In our cohort, the overall mortality rate among ICD patients was 0.5%. Notably, in patients who experienced a complication, mortality increased substantially to 3.9%, corresponding to an almost eight-fold higher rate compared to those without complications. In ICD patients, Bogossian et al. analyzed QS-NRW data (2010–2012, including CRT) and found mortality rates similar to our results among patients with and without complications (3.7% vs. 0.6%, p < 0.001). This study identified patients over 80 years old, those with heart failure (higher NYHA class), and those who received the ICD for secondary prophylaxis as at higher risk [69]. Conversely, Chen et al. observed a difference in mortality between single- and dual-lead ICD in non-randomized trials (RR 1.54; 95% CI, 1.29–1.84; p < 0.001), but not in randomized trials (RR, 1.04; 95% CI, 0.75–1.44; p = 0.81) [57].
While it is essential to consider both perioperative and long-term mortality, Imberti et al. a relatively small study (n = 838, PM n = 569, ICD/CRT n = 269) reported that 25.5% of patients with cardiac implantable electronic devices (CIEDs) died during a median follow-up of 3.5 years. Only age, a history of atrial fibrillation (AF), and end-stage chronic kidney disease (CKD) requiring dialysis were independently associated with all-cause mortality. No significant difference in mortality was observed between PM and ICD/CRT patients. This may be explained by the fact that ICD/CRT patients, although younger, have a significantly higher burden of comorbidities, whereas PM patients are considerably older [70]. These findings are consistent with the data from our study (see Supplementary Materials).

5. Study Limitations

One of the main strengths of this study is its presentation of “real-world data” from all hospitals in North Rhine-Westphalia (NRW) involved in new pacemaker (PM) and implantable cardioverter-defibrillator (ICD) implantations. The registry encompasses both high- and low-volume implantation centers and does not impose specific exclusion or inclusion criteria beyond those typically found in prospective studies. Each participating hospital followed standardized data submission protocols, contributing to the high quality of the data collected. This structured dialogue serves as a valuable quality tool, which may have financial implications for the hospitals involved.
However, like any retrospective registry study, our research has limitations. While these large data registries are part of an obligatory external quality assessment service, the quality of the submitted data relies heavily on the expertise, accuracy, and diligence of the submitters.

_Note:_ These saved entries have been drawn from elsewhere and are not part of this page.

(** X13: two presses of the toggle by a moderator leave the chat in the
    mode it was in, and with it the decision for every user of every
    chat, whether or not the gateway took the two panels. *)
Theorem toggle_twice_restores out beyond self panels q d :
  always_moderator out (IsCallbackQuery q) →
  let cid := chat_id (chat (cq_message q)) in
  let d1 := snd (toggle_group_watch out beyond self panels q d) in
  let d2 := snd (toggle_group_watch out beyond self panels q d1) in
  chat_mode (world d2) cid = chat_mode (world d) cid
  ∧ ∀ cid' uid,
      should_process (world d2) cid' uid = should_process (world d) cid' uid.
Proof.
  intros Hmod cid d1 d2.
  destruct (toggle_effect out beyond self panels q d Hmod) as (H1 & _ & H1r).
  destruct (toggle_effect out beyond self panels q d1 Hmod) as (H2 & _ & H2r).
  fold cid d1 in H1, H1r, H2, H2r. fold d2 in H2, H2r.
  assert (Hmode : ∀ cid', chat_mode (world d2) cid' = chat_mode (world d) cid').
  { intros cid'.
    rewrite (chat_mode_toggled (world d1) (world d2) cid cid' H2).
    destruct (decide (cid' = cid)) as [->|Hne].
    - rewrite (chat_mode_toggled (world d) (world d1) cid cid H1).
      rewrite decide_True by done. by destruct (chat_mode (world d) cid).
    - rewrite (chat_mode_toggled (world d) (world d1) cid cid' H1).
      by rewrite decide_False. }
  split; [apply Hmode|]. intros cid' uid.
  rewrite !should_process_table. unfold user_override.
  by rewrite Hmode, H2r, H1r.
Qed.

Lemma toggle_twice_restores_witness :
  chat_mode
    (world (snd (toggle_group_watch all_admins silent demo_bot demo_panels
                   carol_toggle
                   (snd (toggle_group_watch all_admins silent demo_bot
                           demo_panels carol_toggle fresh_desk))))) (-1001)
  = chat_mode (world fresh_desk) (-1001).
Proof.
  refine (proj1 (toggle_twice_restores all_admins silent demo_bot demo_panels
                   carol_toggle fresh_desk _)).
  right. exists 9, (lit "administrator"). by repeat split.
Defined.

(** X14: without the moderation check passed, a press of the toggle or
    of a default-syntax button changes nothing and shows nothing: the
    tables stay as they were, no panel is sent, and the handler returns
    after the question to the gateway and a log line. *)
Theorem settings_need_a_moderator out beyond self panels q d :
  never_moderator out (IsCallbackQuery q) →
  let w' := emit (LogMsg "user trying to toggle group watch mode")
              (checked (IsCallbackQuery q) (world d)) in
  toggle_group_watch out beyond self panels q d
  = (Return tt, {| world := w'; further := further d |})
  ∧ stores w' = stores (world d)
  ∧ (∀ ext, cq_data q = SetDefaultExt ext →
       let run := set_group_syntax out beyond self panels q d in
       fst run = Return tt
       ∧ stores (world (snd run)) = stores (world d)
       ∧ further (snd run) = further d).
Proof.
  intros Hnot w'. split; [|split].
  - unfold toggle_group_watch.
    rewrite run_bind_D, run_lift, (non_moderator_fails _ _ _ Hnot). simpl.
    by rewrite run_bind_D, run_lift.
  - subst w'. apply stores_checked.
  - intros ext Hdata run. subst run. unfold set_group_syntax.
    erewrite retry_D_Return.
    2:{ unfold set_group_syntax_body. rewrite Hdata.
        rewrite run_bind_D. simpl.
        rewrite run_bind_D, run_lift, (non_moderator_fails _ _ _ Hnot). simpl.
        by rewrite run_bind_D, run_lift. }
    simpl. repeat split. apply stores_checked.
Qed.

Lemma settings_need_a_moderator_witness :
  toggle_group_watch calm silent demo_bot demo_panels carol_toggle fresh_desk
  = (Return tt,
     {| world := after fresh [GetChatMember (-1001) 9;
                              LogMsg "user trying to toggle group watch mode"];
        further := [] |}).
Proof.
  refine (proj1 (settings_need_a_moderator calm silent demo_bot demo_panels
                   carol_toggle fresh_desk _)).
  split; [reflexivity|]. exists 9, (lit "member"). by repeat split.
Defined.

(** The syntax a default-syntax button stands for: none for the empty
    one. *)
Lemma set_group_syntax_body_world out beyond self panels q ext d :
  always_moderator out (IsCallbackQuery q) →
  cq_data q = SetDefaultExt ext →
  world (snd (set_group_syntax_body out beyond self panels q d))
  = set_group_default (chat_id (chat (cq_message q)))
      match ext with [] => None | _ :: _ => Some ext end
      (emit (LogMsg "user trying to set group default syntax")
         (checked (IsCallbackQuery q) (world d))).
Proof.
  intros Hmod Hdata. unfold set_group_syntax_body. rewrite Hdata.
  rewrite run_bind_D. simpl.
  rewrite run_bind_D, run_lift, (moderator_passes _ _ _ Hmod). simpl.
  rewrite run_bind_D, run_lift. simpl. rewrite run_bind_D.
  destruct ext as [|c ext].
  - rewrite run_lift. unfold del_group_syntax. simpl.
    destruct (group_syntaxes (checked (IsCallbackQuery q) (world d))
                !! chat_id (chat (cq_message q))) eqn:Hstored;
      [|destruct (del_missing beyond)]; simpl.
    + by rewrite show_group_options_run, world_gateway_further.
    + unfold set_group_default, emit. simpl. by rewrite delete_id.
    + by rewrite show_group_options_run, world_gateway_further.
  - rewrite run_lift. simpl.
    by rewrite show_group_options_run, world_gateway_further.
Qed.

(** What a press of a default-syntax button by a moderator does to the
    tables, whatever the gateway answers and however often [retry] has
    to start again. *)
Lemma set_group_syntax_effect out beyond self panels q ext d :
  always_moderator out (IsCallbackQuery q) →
  cq_data q = SetDefaultExt ext →
  let cid := chat_id (chat (cq_message q)) in
  let d' := snd (set_group_syntax out beyond self panels q d) in
  group_syntaxes (world d') !! cid
  = match ext with [] => None | _ :: _ => Some ext end
  ∧ (∀ cid', cid' ≠ cid →
       group_syntaxes (world d') !! cid' = group_syntaxes (world d) !! cid')
  ∧ ignore_mode_groups (world d') = ignore_mode_groups (world d)
  ∧ group_user_current_watchme_requests (world d')
    = group_user_current_watchme_requests (world d).
Proof.
  intros Hmod Hdata cid d'. subst d'. unfold set_group_syntax, retry_D.
  set (R := λ d0 : Desk,
         (∀ cid', cid' ≠ cid →
            group_syntaxes (world d0) !! cid' = group_syntaxes (world d) !! cid')
         ∧ ignore_mode_groups (world d0) = ignore_mode_groups (world d)
         ∧ group_user_current_watchme_requests (world d0)
           = group_user_current_watchme_requests (world d)).
  set (Q := λ d0 : Desk,
         group_syntaxes (world d0) !! cid
         = match ext with [] => None | _ :: _ => Some ext end
         ∧ R d0).
  apply (retry_loop_D_post R Q); subst Q R; cbv beta.
  - intros d0 (Hg & Hi & Hr).
    rewrite (set_group_syntax_body_world _ _ _ _ _ _ _ Hmod Hdata). fold cid.
    pose proof (stores_checked (IsCallbackQuery q) (world d0)) as Hs.
    injection Hs as Hg0 Hi0 Hr0.
    split; [|split; [|split]]; simpl; rewrite ?Hg0, ?Hi0, ?Hr0; try done.
    + destruct ext; [apply lookup_delete_eq|apply lookup_insert_eq].
    + intros cid' Hne. rewrite <- Hg by done.
      destruct ext; [by apply lookup_delete_ne|by apply lookup_insert_ne].
  - by intros d0 [_ HR].
  - intros c d0 HQ. by rewrite run_lift.
  - by repeat split.
Qed.

(** X15: the default syntax of a chat makes the round trip. After a
    moderator has picked a syntax, the table holds it for the chat and
    the settings panel reads it; after the moderator has then picked
    [None] (the empty syntax), the chat has no default again and the
    panel reads [None]. No other chat is touched. *)
Theorem default_syntax_round_trip out beyond self panels q_set q_clear ext d :
  always_moderator out (IsCallbackQuery q_set) →
  always_moderator out (IsCallbackQuery q_clear) →
  cq_data q_set = SetDefaultExt ext → ext ≠ [] →
  cq_data q_clear = SetDefaultExt [] →
  chat_id (chat (cq_message q_clear)) = chat_id (chat (cq_message q_set)) →
  let cid := chat_id (chat (cq_message q_set)) in
  let d1 := snd (set_group_syntax out beyond self panels q_set d) in
  let d2 := snd (set_group_syntax out beyond self panels q_clear d1) in
  group_syntaxes (world d1) !! cid = Some ext
  ∧ config_text panels (world d1) cid
    = lang_current_config panels ext
        (if default false (ignore_mode_groups (world d) !! cid)
         then lit "ignore" else lit "watch")
  ∧ group_syntaxes (world d2) !! cid = None
  ∧ config_text panels (world d2) cid
    = lang_current_config panels (lit "None")
        (if default false (ignore_mode_groups (world d) !! cid)
         then lit "ignore" else lit "watch")
  ∧ (∀ cid', cid' ≠ cid →
       group_syntaxes (world d2) !! cid' = group_syntaxes (world d) !! cid').
Proof.
  intros Hset Hclear Hdset Hext Hdclear Hsame cid d1 d2.
  destruct (set_group_syntax_effect out beyond self panels q_set ext d
              Hset Hdset) as (H1 & H1' & H1i & _).
  destruct (set_group_syntax_effect out beyond self panels q_clear [] d1
              Hclear Hdclear) as (H2 & H2' & H2i & _).
  rewrite Hsame in H2, H2'. fold cid d1 in H1, H1', H1i, H2, H2', H2i.
  fold d2 in H2, H2', H2i.
  assert (H1s : group_syntaxes (world d1) !! cid = Some ext)
    by (rewrite H1; by destruct ext).
  unfold config_text. rewrite H1s, H2, H2i, H1i. repeat split.
  intros cid' Hne. by rewrite H2', H1'.
Qed.

Lemma default_syntax_round_trip_witness :
  group_syntaxes
    (world (snd (set_group_syntax all_admins silent demo_bot demo_panels
                   carol_sets_python fresh_desk))) !! (-1001)
  = Some (lit "py")
  ∧ group_syntaxes
      (world (snd (set_group_syntax all_admins silent demo_bot demo_panels
                     carol_clears_default
                     (snd (set_group_syntax all_admins silent demo_bot
                             demo_panels carol_sets_python fresh_desk)))))
    !! (-1001) = None.
Proof.
  assert (Hset : always_moderator all_admins (IsCallbackQuery carol_sets_python)).
  { right. exists 9, (lit "administrator"). by repeat split. }
  assert (Hclear : always_moderator all_admins
                     (IsCallbackQuery carol_clears_default)).
  { right. exists 9, (lit "administrator"). by repeat split. }
  destruct (default_syntax_round_trip all_admins silent demo_bot demo_panels
              carol_sets_python carol_clears_default (lit "py") fresh_desk
              Hset Hclear eq_refl ltac:(discriminate) eq_refl eq_refl)
    as (H1 & _ & H2 & _).
  exact (conj H1 H2).
Defined.

(** X16: the default a moderator has picked is what an undecided snippet
    of that chat falls back on: with no accepted explicit tag, the
    classifier below the threshold and no matching prefix, the syntax is
    settled as the chat's new default. *)
Theorem picked_default_is_the_fallback out beyond self panels q ext d
    message text_content syntax probability others :
  always_moderator out (IsCallbackQuery q) →
  cq_data q = SetDefaultExt ext → ext ≠ [] →
  let w' := world (snd (set_group_syntax out beyond self panels q d)) in
  chat_id (chat message) = chat_id (chat (cq_message q)) →
  truthy (code_specified_syntax self message) = false →
  classifier_answer out w' text_content = inr ((syntax, probability) :: others) →
  PrimFloat.leb PROBABILITY_MIN probability = false →
  first_prefix PREFIXES text_content = None →
  fst (resolve out self message text_content w') = Return (Some ext).
Proof.
  intros Hmod Hdata Hext w' Hchat Hcss Hc Hp Hnone.
  rewrite (resolve_low_confidence _ _ _ _ _ _ _ _ Hcss Hc Hp), Hnone, Hchat.
  destruct (set_group_syntax_effect out beyond self panels q ext d Hmod Hdata)
    as (H1 & _). subst w'. rewrite H1. by destruct ext.
Qed.

Lemma picked_default_is_the_fallback_witness :
  fst (resolve all_admins demo_bot plain_group_message (lit "x = 1")
         (world (snd (set_group_syntax all_admins silent demo_bot demo_panels
                        carol_sets_python fresh_desk))))
  = Return (Some (lit "py")).
Proof.
  refine (picked_default_is_the_fallback all_admins silent demo_bot demo_panels
            carol_sets_python (lit "py") fresh_desk plain_group_message
            (lit "x = 1") (lit "JSON") 0x1.999999999999ap-5%float []
            _ eq_refl _ eq_refl eq_refl eq_refl eq_refl eq_refl).
  - right. exists 9, (lit "administrator"). by repeat split.
  - discriminate.
Defined.

Lemma config_text_stores panels w' w cid :
  stores w' = stores w → config_text panels w' cid = config_text panels w cid.
Proof. intros [= Hg Hi _]. unfold config_text. by rewrite Hg, Hi. Qed.

(** X17: the settings panel is for moderators only. To someone who
    fails the moderation check [manage_group_options] sends nothing and
    changes nothing; to a moderator, with a gateway that takes the
    message, it sends once the panel with the current default syntax and
    mode of the chat and the group-options keyboard. *)
Theorem settings_panel_is_for_moderators out beyond self panels message u d :
  from_user message = Some u →
  let cid := chat_id (chat message) in
  let run := manage_group_options out beyond self panels message d in
  (never_moderator out (IsMessage message) →
   fst run = Return tt
   ∧ further (snd run) = further d
   ∧ stores (world (snd run)) = stores (world d))
  ∧ (always_moderator out (IsMessage message) → obliging beyond →
     ∃ stamp,
       fst run = Return tt
       ∧ further (snd run)
         = further d
           ++ [(stamp, SendMessage cid (config_text panels (world d) cid)
                         (kb_group_options panels))]
       ∧ stores (world (snd run)) = stores (world d)).
Proof.
  intros Hu cid run. subst run. unfold manage_group_options. split.
  - intros Hnot. erewrite retry_D_Return.
    2:{ unfold manage_group_options_body.
        rewrite run_bind_D, run_lift, (non_moderator_fails _ _ _ Hnot). simpl.
        rewrite Hu. simpl. rewrite run_bind_D, run_lift. simpl.
        by rewrite run_bind_D, run_lift. }
    simpl. repeat split. apply stores_checked.
  - intros Hmod [Hdone _].
    eexists. erewrite retry_D_Return.
    2:{ unfold manage_group_options_body.
        rewrite run_bind_D, run_lift, (moderator_passes _ _ _ Hmod). simpl.
        rewrite Hu. simpl. rewrite run_bind_D, run_lift. simpl.
        rewrite run_bind_D, run_lift. simpl.
        rewrite run_bind_D, run_lift, get_group_config_md_run. simpl.
        unfold gateway_further. rewrite Hdone. reflexivity. }
    simpl. split; [done|]. split; [|apply stores_checked].
    unfold emit_further. simpl.
    rewrite (config_text_stores panels _ (world d)); [done|].
    apply (stores_checked (IsMessage message)).
Qed.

Additionally, it is important to note that the reported complication rate may be underestimated, as only complications requiring intervention or therapy were required to be submitted, potentially omitting other relevant adverse events. The data used are from 2010–2014 and may not necessarily reflect recent advancements in lead implantation techniques, such as the increased use of conduction system pacing and the shift from dual-coil to single-coil ICDs. These technological innovations may potentially impact perioperative complication rates. However, a large portion of implantation practices remained unchanged. Nonetheless, these advancements should be considered in future studies to better align the findings with contemporary clinical practice. Another limitation of our study is the lack of data on implantation volumes per center and operator experience, which could have influenced complication rates.

6. Conclusions

This study showed that there was a statistically significant increase in complications associated with dual-lead PM implantations compared to single-lead PM procedures (3.27% vs. 2.85%, p < 0.001). However, no such difference was observed for ICD implantations (1.46% vs. 1.39%, p = 0.635). Lead dislocations emerged as the most frequent complication in both new PM and ICD implantations. Although perioperative mortality was low overall, it increased significantly in cases of intrahospital complications, with a 2.5-fold increase in PM implantations and an 8-fold increase in ICD implantations. We identified independent risk factors that may guide future implantation procedures and improve patient safety.

Supplementary Materials

The following supporting information can be downloaded at: https://www.mdpi.com/article/10.3390/jcm14093203/s1, Table S1: PM—Prevalence of Subgroups and intrahospital complications (Incidence); Table S2: ICD—Prevalence of Subgroups and intrahospital complications (Incidence).

Author Contributions

Conceptualization, M.S., S.N., Z.K., B.L. and H.B.; methodology, M.S., S.N., S.K., B.L. and H.B.; software, M.S., S.N. and S.K.; validation, M.S., S.N., F.H., H.J.A., M.Z. and H.B.; formal analysis, M.S., S.N., Z.K., B.L. and H.B.; investigation, M.S., S.N., Z.K., H.J.A., B.L. and H.B.; resources, M.S., S.N., Z.K., H.J.A., B.L. and H.B.; data curation, M.S., S.N., Z.K., H.J.A., B.L. and H.B.; writing—original draft preparation, M.S., S.N., F.H., M.Z. and H.B.; writing—review and editing, M.S., S.N., Z.K., H.J.A., S.K., B.L. and H.B.; visualization, M.S., S.N. and H.B.; supervision, M.Z., B.L. and H.B.; project administration, M.S., S.N., H.J.A., B.L. and H.B. All authors have read and agreed to the published version of the manuscript.

Funding

This research received no external funding.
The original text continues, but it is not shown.